(Records Opens)

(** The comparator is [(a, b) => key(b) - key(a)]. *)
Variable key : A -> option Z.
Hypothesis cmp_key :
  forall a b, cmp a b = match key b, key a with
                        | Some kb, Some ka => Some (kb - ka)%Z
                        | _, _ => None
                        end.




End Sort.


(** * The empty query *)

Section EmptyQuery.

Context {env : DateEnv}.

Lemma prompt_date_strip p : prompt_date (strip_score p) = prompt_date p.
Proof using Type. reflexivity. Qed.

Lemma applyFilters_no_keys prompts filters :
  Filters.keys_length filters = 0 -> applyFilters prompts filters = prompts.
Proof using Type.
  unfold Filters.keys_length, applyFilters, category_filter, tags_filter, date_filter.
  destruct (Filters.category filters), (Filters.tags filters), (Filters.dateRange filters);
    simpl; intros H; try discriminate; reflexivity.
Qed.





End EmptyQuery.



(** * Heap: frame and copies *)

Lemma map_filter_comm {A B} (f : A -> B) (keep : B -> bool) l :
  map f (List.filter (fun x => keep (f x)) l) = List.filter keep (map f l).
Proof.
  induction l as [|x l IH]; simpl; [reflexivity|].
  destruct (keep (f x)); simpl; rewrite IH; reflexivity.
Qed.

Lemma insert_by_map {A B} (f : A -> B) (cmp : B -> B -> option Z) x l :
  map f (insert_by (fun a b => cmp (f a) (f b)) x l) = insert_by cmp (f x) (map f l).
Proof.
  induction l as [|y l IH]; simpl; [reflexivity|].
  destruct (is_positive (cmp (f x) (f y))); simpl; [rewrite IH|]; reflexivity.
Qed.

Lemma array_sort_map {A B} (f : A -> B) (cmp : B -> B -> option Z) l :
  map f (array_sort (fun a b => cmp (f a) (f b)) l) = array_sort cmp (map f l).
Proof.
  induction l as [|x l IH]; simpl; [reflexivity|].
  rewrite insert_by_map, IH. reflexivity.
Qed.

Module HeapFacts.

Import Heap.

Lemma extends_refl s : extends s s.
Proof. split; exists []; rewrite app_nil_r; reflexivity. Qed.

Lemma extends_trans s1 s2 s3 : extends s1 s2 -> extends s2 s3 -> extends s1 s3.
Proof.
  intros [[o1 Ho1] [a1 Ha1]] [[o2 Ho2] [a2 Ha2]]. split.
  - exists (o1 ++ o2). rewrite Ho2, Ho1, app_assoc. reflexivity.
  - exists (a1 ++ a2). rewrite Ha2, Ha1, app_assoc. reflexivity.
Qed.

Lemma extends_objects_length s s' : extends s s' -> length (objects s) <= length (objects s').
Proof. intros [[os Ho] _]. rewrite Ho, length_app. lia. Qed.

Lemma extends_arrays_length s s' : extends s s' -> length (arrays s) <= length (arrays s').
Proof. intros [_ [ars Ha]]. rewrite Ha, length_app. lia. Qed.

(Records Closes)
(Records Opens)

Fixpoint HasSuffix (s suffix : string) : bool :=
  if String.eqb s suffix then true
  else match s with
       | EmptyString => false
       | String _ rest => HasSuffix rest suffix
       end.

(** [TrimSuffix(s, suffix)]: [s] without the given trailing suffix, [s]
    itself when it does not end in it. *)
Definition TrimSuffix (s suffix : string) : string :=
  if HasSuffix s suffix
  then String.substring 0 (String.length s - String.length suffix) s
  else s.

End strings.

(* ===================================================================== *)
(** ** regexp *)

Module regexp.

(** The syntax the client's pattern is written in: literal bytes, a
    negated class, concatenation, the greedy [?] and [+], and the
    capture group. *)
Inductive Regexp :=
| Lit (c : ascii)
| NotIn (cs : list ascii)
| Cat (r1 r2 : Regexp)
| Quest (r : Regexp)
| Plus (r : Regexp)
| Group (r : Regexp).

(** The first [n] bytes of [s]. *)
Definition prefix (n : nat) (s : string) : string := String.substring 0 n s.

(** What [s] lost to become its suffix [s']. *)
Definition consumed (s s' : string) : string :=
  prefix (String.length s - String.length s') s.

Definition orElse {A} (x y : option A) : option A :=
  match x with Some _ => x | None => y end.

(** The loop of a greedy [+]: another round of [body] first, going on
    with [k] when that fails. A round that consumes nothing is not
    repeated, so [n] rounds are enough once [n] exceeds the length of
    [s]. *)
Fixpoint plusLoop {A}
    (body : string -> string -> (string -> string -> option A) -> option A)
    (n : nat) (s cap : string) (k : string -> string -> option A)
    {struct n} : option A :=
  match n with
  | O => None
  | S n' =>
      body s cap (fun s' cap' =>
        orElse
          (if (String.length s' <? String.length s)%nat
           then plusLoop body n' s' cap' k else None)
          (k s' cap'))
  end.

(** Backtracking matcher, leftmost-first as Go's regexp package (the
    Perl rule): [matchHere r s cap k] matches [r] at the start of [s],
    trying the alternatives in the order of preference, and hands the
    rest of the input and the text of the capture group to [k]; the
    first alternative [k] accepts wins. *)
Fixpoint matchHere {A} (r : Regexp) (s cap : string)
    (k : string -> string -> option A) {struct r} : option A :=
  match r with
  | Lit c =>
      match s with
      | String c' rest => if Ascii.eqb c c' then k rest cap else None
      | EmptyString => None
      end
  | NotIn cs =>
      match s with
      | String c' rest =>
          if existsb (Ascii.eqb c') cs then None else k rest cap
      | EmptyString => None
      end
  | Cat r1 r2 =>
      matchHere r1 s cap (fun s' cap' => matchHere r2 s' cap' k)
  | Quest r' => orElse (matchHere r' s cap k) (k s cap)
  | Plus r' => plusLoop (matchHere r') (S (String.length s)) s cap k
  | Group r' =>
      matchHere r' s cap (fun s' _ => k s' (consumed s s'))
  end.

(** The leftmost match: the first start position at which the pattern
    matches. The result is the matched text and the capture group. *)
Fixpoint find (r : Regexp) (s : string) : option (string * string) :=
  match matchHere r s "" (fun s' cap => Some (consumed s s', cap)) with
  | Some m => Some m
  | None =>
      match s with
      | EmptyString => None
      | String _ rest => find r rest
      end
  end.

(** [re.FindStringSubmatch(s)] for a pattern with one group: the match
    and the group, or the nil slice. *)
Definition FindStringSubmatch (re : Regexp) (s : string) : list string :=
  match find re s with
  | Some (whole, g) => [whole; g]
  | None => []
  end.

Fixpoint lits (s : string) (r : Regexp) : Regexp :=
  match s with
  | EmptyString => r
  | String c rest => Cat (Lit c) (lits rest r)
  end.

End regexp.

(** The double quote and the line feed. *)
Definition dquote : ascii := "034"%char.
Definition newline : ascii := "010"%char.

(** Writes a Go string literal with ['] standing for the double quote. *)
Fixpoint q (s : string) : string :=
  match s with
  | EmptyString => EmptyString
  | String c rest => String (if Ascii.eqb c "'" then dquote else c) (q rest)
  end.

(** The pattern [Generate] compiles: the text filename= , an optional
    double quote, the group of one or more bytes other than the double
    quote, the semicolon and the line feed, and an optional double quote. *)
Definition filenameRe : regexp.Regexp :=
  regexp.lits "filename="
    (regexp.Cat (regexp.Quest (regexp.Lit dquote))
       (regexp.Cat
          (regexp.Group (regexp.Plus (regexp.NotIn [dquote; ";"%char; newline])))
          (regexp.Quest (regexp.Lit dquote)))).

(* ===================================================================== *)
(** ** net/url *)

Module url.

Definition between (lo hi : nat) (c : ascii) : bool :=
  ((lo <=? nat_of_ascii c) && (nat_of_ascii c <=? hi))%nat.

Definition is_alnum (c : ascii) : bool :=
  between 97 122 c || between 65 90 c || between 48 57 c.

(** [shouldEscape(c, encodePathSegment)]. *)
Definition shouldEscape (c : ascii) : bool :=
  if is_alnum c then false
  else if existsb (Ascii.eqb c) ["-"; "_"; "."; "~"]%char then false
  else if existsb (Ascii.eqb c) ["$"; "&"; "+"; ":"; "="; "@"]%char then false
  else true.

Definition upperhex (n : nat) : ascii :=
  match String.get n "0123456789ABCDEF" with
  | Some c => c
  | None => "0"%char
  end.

(Records Closes)

§ Prompt
In the entries above, find the line with "EmptyString => r" and the line with "(regexp.Group (regexp.Plus (regexp.NotIn", then restate word for word both of them and every line between, with nothing more.

§ Result for this task
  | EmptyString => r
  | String c rest => Cat (Lit c) (lits rest r)
  end.

End regexp.

(** The double quote and the line feed. *)
Definition dquote : ascii := "034"%char.
Definition newline : ascii := "010"%char.

(** Writes a Go string literal with ['] standing for the double quote. *)
Fixpoint q (s : string) : string :=
  match s with
  | EmptyString => EmptyString
  | String c rest => String (if Ascii.eqb c "'" then dquote else c) (q rest)
  end.

(** The pattern [Generate] compiles: the text filename= , an optional
    double quote, the group of one or more bytes other than the double
    quote, the semicolon and the line feed, and an optional double quote. *)
Definition filenameRe : regexp.Regexp :=
  regexp.lits "filename="
    (regexp.Cat (regexp.Quest (regexp.Lit dquote))
       (regexp.Cat
          (regexp.Group (regexp.Plus (regexp.NotIn [dquote; ";"%char; newline])))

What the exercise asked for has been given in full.